What to do | Could you reproduce the lines below from the one with "rewrite Hf, Hn." through the one with "Section Miss."? Keep both ends and add nothing.

Material shown |
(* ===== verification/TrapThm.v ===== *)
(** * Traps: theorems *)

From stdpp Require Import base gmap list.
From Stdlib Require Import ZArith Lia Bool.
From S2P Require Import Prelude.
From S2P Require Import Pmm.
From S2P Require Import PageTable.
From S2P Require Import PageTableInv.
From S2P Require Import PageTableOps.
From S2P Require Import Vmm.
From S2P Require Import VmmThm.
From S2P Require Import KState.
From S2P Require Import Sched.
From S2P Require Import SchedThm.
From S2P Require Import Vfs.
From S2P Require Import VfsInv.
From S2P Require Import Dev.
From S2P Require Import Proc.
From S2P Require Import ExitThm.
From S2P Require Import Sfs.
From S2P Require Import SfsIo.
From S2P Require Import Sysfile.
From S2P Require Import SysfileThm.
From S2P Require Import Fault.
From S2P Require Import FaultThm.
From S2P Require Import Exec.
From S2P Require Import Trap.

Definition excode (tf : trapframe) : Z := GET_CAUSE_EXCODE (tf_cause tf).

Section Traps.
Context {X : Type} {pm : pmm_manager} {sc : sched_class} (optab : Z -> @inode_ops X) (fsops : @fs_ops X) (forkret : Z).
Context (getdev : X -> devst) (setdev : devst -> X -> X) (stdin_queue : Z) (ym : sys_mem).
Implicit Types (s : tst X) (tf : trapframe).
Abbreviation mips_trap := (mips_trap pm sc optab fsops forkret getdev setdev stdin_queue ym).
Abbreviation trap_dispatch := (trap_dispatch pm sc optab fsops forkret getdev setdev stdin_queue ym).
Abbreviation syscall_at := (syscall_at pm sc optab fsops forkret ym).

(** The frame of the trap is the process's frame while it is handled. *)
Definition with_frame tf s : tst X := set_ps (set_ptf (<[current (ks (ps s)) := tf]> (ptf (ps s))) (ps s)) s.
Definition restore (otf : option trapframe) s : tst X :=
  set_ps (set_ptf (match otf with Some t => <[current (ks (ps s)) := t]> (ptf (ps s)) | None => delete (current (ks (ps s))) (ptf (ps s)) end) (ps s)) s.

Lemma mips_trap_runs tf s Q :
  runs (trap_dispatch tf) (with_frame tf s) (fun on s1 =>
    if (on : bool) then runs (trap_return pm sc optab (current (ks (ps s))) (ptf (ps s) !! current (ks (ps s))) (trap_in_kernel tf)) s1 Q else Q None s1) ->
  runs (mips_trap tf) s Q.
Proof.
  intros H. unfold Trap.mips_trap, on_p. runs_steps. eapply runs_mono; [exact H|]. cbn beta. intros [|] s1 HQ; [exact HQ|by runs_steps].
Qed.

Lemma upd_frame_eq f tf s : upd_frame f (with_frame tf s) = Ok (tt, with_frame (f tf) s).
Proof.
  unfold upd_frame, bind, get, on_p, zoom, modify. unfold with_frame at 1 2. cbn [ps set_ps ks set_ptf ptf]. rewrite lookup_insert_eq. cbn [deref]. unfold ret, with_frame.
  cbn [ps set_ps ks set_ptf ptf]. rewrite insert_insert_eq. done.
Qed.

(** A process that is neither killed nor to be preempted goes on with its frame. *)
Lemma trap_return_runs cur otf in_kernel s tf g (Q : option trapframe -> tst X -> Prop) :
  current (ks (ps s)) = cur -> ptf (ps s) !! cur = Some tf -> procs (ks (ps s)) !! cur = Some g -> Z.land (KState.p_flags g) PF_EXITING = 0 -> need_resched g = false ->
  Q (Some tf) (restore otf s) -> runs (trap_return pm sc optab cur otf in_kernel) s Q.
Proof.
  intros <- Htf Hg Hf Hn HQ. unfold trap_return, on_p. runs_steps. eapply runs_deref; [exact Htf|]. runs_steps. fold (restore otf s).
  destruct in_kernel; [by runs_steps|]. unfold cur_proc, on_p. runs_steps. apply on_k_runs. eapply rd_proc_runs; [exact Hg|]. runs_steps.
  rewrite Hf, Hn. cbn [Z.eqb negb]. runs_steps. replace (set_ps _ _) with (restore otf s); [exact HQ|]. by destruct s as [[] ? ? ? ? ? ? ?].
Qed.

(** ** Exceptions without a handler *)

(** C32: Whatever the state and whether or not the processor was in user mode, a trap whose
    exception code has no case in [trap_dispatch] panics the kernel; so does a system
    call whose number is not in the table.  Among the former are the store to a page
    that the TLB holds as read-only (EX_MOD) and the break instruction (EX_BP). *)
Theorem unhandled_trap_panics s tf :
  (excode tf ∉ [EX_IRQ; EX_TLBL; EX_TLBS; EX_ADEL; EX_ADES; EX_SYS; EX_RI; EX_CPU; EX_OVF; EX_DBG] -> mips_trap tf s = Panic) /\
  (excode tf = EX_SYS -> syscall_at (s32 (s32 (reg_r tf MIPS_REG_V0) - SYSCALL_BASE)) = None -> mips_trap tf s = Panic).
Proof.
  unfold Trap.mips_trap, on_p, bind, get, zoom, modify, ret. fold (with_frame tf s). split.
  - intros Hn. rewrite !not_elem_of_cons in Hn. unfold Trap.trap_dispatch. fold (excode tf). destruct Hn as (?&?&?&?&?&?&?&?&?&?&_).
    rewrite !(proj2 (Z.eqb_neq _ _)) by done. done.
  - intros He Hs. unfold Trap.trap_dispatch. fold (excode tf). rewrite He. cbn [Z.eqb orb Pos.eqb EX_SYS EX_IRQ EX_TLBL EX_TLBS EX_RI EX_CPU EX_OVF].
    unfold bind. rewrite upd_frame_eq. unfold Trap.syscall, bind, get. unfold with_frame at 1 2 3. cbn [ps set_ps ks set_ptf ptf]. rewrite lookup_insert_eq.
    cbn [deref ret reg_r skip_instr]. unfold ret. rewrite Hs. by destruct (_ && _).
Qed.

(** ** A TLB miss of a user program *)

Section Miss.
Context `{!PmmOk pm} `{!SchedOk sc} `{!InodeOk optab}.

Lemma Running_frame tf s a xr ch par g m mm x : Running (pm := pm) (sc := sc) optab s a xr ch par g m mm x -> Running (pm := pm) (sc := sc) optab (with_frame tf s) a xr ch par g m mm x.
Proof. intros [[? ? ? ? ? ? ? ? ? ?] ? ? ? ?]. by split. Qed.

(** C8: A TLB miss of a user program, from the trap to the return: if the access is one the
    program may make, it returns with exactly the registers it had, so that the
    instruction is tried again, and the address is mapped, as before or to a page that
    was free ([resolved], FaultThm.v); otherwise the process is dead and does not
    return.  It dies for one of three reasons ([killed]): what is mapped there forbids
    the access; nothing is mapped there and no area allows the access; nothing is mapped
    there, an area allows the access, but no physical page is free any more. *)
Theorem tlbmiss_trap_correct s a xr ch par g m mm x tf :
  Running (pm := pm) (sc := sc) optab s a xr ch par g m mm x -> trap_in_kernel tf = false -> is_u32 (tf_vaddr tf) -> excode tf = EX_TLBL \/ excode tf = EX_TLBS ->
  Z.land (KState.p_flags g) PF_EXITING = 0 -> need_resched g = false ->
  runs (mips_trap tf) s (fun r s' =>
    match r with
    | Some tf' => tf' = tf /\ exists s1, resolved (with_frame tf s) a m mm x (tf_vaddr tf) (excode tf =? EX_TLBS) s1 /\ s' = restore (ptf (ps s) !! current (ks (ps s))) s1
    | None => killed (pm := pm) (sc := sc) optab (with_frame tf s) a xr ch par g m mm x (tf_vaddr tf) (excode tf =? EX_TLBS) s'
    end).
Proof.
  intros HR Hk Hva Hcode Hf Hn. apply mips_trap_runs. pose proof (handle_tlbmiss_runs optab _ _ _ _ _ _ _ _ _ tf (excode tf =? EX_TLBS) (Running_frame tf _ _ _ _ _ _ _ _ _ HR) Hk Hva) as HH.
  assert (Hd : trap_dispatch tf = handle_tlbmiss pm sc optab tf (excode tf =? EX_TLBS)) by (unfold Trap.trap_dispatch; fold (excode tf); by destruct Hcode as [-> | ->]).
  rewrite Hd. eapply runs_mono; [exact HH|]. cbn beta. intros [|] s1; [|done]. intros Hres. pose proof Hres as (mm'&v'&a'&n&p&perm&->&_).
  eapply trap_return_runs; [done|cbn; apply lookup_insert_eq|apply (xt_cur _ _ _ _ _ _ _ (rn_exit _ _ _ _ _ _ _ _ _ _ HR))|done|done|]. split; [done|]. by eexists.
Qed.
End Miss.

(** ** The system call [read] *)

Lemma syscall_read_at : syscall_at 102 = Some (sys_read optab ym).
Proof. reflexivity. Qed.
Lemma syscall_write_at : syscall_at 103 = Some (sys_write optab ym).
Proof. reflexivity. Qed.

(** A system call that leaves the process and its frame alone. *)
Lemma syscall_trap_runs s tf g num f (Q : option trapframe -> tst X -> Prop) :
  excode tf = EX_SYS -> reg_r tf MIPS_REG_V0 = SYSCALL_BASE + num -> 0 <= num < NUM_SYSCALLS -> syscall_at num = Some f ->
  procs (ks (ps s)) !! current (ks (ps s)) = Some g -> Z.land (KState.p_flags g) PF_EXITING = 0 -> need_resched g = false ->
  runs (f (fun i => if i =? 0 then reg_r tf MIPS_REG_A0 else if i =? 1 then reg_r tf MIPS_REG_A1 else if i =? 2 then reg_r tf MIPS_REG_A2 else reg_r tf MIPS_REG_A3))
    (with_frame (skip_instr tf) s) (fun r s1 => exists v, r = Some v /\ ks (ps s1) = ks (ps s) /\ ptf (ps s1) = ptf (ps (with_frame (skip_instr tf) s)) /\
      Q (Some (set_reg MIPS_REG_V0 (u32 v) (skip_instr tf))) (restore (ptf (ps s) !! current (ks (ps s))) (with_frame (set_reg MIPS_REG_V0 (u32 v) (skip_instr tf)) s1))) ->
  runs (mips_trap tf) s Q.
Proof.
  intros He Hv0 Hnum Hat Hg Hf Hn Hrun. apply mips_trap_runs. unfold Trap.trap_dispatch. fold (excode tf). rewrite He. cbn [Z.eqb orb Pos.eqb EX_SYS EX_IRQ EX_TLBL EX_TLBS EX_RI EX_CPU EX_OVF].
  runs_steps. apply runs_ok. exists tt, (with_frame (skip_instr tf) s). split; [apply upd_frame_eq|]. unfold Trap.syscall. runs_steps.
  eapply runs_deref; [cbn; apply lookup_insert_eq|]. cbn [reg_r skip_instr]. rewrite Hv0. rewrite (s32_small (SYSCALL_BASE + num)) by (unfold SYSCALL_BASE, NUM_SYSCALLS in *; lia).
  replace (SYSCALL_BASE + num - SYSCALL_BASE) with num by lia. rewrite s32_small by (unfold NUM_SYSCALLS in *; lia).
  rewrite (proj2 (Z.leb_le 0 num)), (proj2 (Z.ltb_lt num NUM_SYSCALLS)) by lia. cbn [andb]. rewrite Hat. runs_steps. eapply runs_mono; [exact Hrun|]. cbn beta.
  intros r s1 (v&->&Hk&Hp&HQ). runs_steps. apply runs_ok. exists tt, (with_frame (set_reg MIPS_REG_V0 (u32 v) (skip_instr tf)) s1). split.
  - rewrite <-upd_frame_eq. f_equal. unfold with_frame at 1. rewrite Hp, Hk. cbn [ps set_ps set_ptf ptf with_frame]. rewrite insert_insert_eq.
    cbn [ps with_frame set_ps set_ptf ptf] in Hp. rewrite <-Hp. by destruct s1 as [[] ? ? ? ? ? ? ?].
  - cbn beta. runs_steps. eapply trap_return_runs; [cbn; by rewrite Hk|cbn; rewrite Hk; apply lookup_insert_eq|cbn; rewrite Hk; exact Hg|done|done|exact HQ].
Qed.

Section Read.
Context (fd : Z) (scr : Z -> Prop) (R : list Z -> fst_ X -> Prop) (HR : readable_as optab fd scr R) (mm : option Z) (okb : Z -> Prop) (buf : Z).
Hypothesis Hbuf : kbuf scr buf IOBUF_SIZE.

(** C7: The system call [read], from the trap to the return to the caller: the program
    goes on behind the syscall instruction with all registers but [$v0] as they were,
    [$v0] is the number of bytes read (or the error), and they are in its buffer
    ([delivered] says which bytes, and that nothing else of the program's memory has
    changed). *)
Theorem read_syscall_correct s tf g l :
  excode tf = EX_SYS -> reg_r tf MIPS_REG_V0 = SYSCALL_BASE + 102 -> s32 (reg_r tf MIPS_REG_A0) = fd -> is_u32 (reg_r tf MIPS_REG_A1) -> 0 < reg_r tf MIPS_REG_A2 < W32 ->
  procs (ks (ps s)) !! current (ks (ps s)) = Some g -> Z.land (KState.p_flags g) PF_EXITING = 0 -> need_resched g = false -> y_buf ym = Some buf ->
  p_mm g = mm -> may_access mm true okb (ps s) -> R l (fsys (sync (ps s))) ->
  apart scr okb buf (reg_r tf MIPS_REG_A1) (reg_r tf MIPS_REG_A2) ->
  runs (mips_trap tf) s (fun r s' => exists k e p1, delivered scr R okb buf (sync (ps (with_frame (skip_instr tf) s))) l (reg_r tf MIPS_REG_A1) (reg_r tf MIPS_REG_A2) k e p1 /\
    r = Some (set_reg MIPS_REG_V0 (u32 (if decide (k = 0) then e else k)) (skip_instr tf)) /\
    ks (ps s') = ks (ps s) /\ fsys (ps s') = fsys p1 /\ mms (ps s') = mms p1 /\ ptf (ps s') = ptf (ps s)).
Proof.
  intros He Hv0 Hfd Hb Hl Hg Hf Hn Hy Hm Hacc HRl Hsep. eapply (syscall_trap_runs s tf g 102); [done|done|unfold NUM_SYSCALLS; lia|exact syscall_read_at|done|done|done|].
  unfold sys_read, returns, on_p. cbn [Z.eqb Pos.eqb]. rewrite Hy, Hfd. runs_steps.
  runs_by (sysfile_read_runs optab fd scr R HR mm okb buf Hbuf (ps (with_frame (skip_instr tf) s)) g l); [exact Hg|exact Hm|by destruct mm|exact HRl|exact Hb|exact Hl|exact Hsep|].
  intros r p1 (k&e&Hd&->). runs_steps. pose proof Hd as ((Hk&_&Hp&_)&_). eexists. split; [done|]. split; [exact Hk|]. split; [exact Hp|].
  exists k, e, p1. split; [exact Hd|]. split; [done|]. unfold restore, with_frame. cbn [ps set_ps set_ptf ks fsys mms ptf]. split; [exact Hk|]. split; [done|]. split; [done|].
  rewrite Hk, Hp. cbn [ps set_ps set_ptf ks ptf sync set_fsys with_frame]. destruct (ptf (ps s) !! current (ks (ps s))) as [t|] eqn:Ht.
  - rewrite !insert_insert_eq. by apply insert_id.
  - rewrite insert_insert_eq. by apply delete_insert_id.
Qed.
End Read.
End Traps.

Reply to the exercise |
  rewrite Hf, Hn. cbn [Z.eqb negb]. runs_steps. replace (set_ps _ _) with (restore otf s); [exact HQ|]. by destruct s as [[] ? ? ? ? ? ? ?].
Qed.

(** ** Exceptions without a handler *)

(** C32: Whatever the state and whether or not the processor was in user mode, a trap whose
    exception code has no case in [trap_dispatch] panics the kernel; so does a system
    call whose number is not in the table.  Among the former are the store to a page
    that the TLB holds as read-only (EX_MOD) and the break instruction (EX_BP). *)
Theorem unhandled_trap_panics s tf :
  (excode tf ∉ [EX_IRQ; EX_TLBL; EX_TLBS; EX_ADEL; EX_ADES; EX_SYS; EX_RI; EX_CPU; EX_OVF; EX_DBG] -> mips_trap tf s = Panic) /\
  (excode tf = EX_SYS -> syscall_at (s32 (s32 (reg_r tf MIPS_REG_V0) - SYSCALL_BASE)) = None -> mips_trap tf s = Panic).
Proof.
  unfold Trap.mips_trap, on_p, bind, get, zoom, modify, ret. fold (with_frame tf s). split.
  - intros Hn. rewrite !not_elem_of_cons in Hn. unfold Trap.trap_dispatch. fold (excode tf). destruct Hn as (?&?&?&?&?&?&?&?&?&?&_).
    rewrite !(proj2 (Z.eqb_neq _ _)) by done. done.
  - intros He Hs. unfold Trap.trap_dispatch. fold (excode tf). rewrite He. cbn [Z.eqb orb Pos.eqb EX_SYS EX_IRQ EX_TLBL EX_TLBS EX_RI EX_CPU EX_OVF].
    unfold bind. rewrite upd_frame_eq. unfold Trap.syscall, bind, get. unfold with_frame at 1 2 3. cbn [ps set_ps ks set_ptf ptf]. rewrite lookup_insert_eq.
    cbn [deref ret reg_r skip_instr]. unfold ret. rewrite Hs. by destruct (_ && _).
Qed.

(** ** A TLB miss of a user program *)

Section Miss.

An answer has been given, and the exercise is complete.